[Stored data entries]
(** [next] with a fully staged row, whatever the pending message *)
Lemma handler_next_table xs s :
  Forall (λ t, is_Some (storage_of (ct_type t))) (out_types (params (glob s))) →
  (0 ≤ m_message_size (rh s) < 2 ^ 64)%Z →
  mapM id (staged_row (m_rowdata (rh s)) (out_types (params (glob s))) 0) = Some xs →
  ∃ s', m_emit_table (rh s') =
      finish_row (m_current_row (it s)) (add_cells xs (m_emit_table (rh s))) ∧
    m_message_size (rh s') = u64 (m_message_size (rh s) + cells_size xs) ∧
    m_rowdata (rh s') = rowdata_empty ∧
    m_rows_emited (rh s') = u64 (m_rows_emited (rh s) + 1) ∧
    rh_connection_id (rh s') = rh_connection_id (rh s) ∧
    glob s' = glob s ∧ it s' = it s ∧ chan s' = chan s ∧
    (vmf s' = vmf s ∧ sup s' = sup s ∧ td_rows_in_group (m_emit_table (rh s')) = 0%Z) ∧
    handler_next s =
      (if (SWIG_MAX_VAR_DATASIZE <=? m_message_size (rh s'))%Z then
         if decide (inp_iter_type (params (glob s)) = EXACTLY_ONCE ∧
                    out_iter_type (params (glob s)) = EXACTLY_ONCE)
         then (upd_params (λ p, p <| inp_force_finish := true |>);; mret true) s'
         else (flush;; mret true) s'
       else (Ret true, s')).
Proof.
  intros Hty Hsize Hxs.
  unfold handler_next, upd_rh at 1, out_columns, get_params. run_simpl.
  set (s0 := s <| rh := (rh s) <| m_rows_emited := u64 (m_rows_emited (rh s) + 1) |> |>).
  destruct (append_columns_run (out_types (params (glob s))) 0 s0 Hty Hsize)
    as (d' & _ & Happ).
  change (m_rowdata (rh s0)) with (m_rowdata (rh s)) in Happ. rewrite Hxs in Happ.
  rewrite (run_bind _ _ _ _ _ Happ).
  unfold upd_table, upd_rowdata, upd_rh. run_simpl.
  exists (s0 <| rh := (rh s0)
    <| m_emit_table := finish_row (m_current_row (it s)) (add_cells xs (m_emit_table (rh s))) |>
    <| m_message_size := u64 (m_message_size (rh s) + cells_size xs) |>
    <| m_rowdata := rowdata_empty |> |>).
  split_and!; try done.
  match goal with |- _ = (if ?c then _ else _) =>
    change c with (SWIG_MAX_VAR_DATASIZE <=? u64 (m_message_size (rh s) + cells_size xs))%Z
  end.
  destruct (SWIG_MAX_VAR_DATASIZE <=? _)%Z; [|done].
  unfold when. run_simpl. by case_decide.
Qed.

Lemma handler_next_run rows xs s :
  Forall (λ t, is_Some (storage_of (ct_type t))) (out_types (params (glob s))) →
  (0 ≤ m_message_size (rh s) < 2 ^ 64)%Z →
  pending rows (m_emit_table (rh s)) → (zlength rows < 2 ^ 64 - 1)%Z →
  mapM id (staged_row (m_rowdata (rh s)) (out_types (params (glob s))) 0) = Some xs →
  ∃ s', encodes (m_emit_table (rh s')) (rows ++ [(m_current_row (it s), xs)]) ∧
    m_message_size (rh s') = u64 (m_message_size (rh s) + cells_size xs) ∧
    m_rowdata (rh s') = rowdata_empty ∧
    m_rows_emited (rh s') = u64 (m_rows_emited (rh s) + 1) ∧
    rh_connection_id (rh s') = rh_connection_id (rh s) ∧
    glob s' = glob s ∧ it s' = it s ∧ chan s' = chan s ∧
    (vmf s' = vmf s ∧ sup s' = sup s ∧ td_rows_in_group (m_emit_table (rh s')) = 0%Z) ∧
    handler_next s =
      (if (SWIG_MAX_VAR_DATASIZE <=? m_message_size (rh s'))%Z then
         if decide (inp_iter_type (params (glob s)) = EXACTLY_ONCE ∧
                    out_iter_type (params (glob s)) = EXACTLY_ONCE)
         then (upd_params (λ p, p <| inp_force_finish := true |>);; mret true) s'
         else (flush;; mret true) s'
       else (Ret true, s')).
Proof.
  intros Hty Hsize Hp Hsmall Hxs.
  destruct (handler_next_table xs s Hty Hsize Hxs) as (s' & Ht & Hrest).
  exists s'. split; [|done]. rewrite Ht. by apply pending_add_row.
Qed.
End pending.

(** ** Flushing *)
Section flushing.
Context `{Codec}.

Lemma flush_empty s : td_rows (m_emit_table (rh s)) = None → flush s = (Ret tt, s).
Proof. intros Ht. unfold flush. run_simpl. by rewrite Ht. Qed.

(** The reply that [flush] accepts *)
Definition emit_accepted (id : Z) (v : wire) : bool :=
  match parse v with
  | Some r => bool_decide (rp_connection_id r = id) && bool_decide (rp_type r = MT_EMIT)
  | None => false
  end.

(The task) Transcribe all of the entries without alteration.

(Written answer)
(** [next] with a fully staged row, whatever the pending message *)
Lemma handler_next_table xs s :
  Forall (λ t, is_Some (storage_of (ct_type t))) (out_types (params (glob s))) →
  (0 ≤ m_message_size (rh s) < 2 ^ 64)%Z →
  mapM id (staged_row (m_rowdata (rh s)) (out_types (params (glob s))) 0) = Some xs →
  ∃ s', m_emit_table (rh s') =
      finish_row (m_current_row (it s)) (add_cells xs (m_emit_table (rh s))) ∧
    m_message_size (rh s') = u64 (m_message_size (rh s) + cells_size xs) ∧
    m_rowdata (rh s') = rowdata_empty ∧
    m_rows_emited (rh s') = u64 (m_rows_emited (rh s) + 1) ∧
    rh_connection_id (rh s') = rh_connection_id (rh s) ∧
    glob s' = glob s ∧ it s' = it s ∧ chan s' = chan s ∧
    (vmf s' = vmf s ∧ sup s' = sup s ∧ td_rows_in_group (m_emit_table (rh s')) = 0%Z) ∧
    handler_next s =
      (if (SWIG_MAX_VAR_DATASIZE <=? m_message_size (rh s'))%Z then
         if decide (inp_iter_type (params (glob s)) = EXACTLY_ONCE ∧
                    out_iter_type (params (glob s)) = EXACTLY_ONCE)
         then (upd_params (λ p, p <| inp_force_finish := true |>);; mret true) s'
         else (flush;; mret true) s'
       else (Ret true, s')).
Proof.
  intros Hty Hsize Hxs.
  unfold handler_next, upd_rh at 1, out_columns, get_params. run_simpl.
  set (s0 := s <| rh := (rh s) <| m_rows_emited := u64 (m_rows_emited (rh s) + 1) |> |>).
  destruct (append_columns_run (out_types (params (glob s))) 0 s0 Hty Hsize)
    as (d' & _ & Happ).
  change (m_rowdata (rh s0)) with (m_rowdata (rh s)) in Happ. rewrite Hxs in Happ.
  rewrite (run_bind _ _ _ _ _ Happ).
  unfold upd_table, upd_rowdata, upd_rh. run_simpl.
  exists (s0 <| rh := (rh s0)
    <| m_emit_table := finish_row (m_current_row (it s)) (add_cells xs (m_emit_table (rh s))) |>
    <| m_message_size := u64 (m_message_size (rh s) + cells_size xs) |>
    <| m_rowdata := rowdata_empty |> |>).
  split_and!; try done.
  match goal with |- _ = (if ?c then _ else _) =>
    change c with (SWIG_MAX_VAR_DATASIZE <=? u64 (m_message_size (rh s) + cells_size xs))%Z
  end.
  destruct (SWIG_MAX_VAR_DATASIZE <=? _)%Z; [|done].
  unfold when. run_simpl. by case_decide.
Qed.

Lemma handler_next_run rows xs s :
  Forall (λ t, is_Some (storage_of (ct_type t))) (out_types (params (glob s))) →
  (0 ≤ m_message_size (rh s) < 2 ^ 64)%Z →
  pending rows (m_emit_table (rh s)) → (zlength rows < 2 ^ 64 - 1)%Z →
  mapM id (staged_row (m_rowdata (rh s)) (out_types (params (glob s))) 0) = Some xs →
  ∃ s', encodes (m_emit_table (rh s')) (rows ++ [(m_current_row (it s), xs)]) ∧
    m_message_size (rh s') = u64 (m_message_size (rh s) + cells_size xs) ∧
    m_rowdata (rh s') = rowdata_empty ∧
    m_rows_emited (rh s') = u64 (m_rows_emited (rh s) + 1) ∧
    rh_connection_id (rh s') = rh_connection_id (rh s) ∧
    glob s' = glob s ∧ it s' = it s ∧ chan s' = chan s ∧
    (vmf s' = vmf s ∧ sup s' = sup s ∧ td_rows_in_group (m_emit_table (rh s')) = 0%Z) ∧
    handler_next s =
      (if (SWIG_MAX_VAR_DATASIZE <=? m_message_size (rh s'))%Z then
         if decide (inp_iter_type (params (glob s)) = EXACTLY_ONCE ∧
                    out_iter_type (params (glob s)) = EXACTLY_ONCE)
         then (upd_params (λ p, p <| inp_force_finish := true |>);; mret true) s'
         else (flush;; mret true) s'
       else (Ret true, s')).
Proof.
  intros Hty Hsize Hp Hsmall Hxs.
  destruct (handler_next_table xs s Hty Hsize Hxs) as (s' & Ht & Hrest).
  exists s'. split; [|done]. rewrite Ht. by apply pending_add_row.
Qed.
End pending.

(** ** Flushing *)
Section flushing.
Context `{Codec}.

Lemma flush_empty s : td_rows (m_emit_table (rh s)) = None → flush s = (Ret tt, s).
Proof. intros Ht. unfold flush. run_simpl. by rewrite Ht. Qed.

(** The reply that [flush] accepts *)
Definition emit_accepted (id : Z) (v : wire) : bool :=
  match parse v with
  | Some r => bool_decide (rp_connection_id r = id) && bool_decide (rp_type r = MT_EMIT)
  | None => false
  end.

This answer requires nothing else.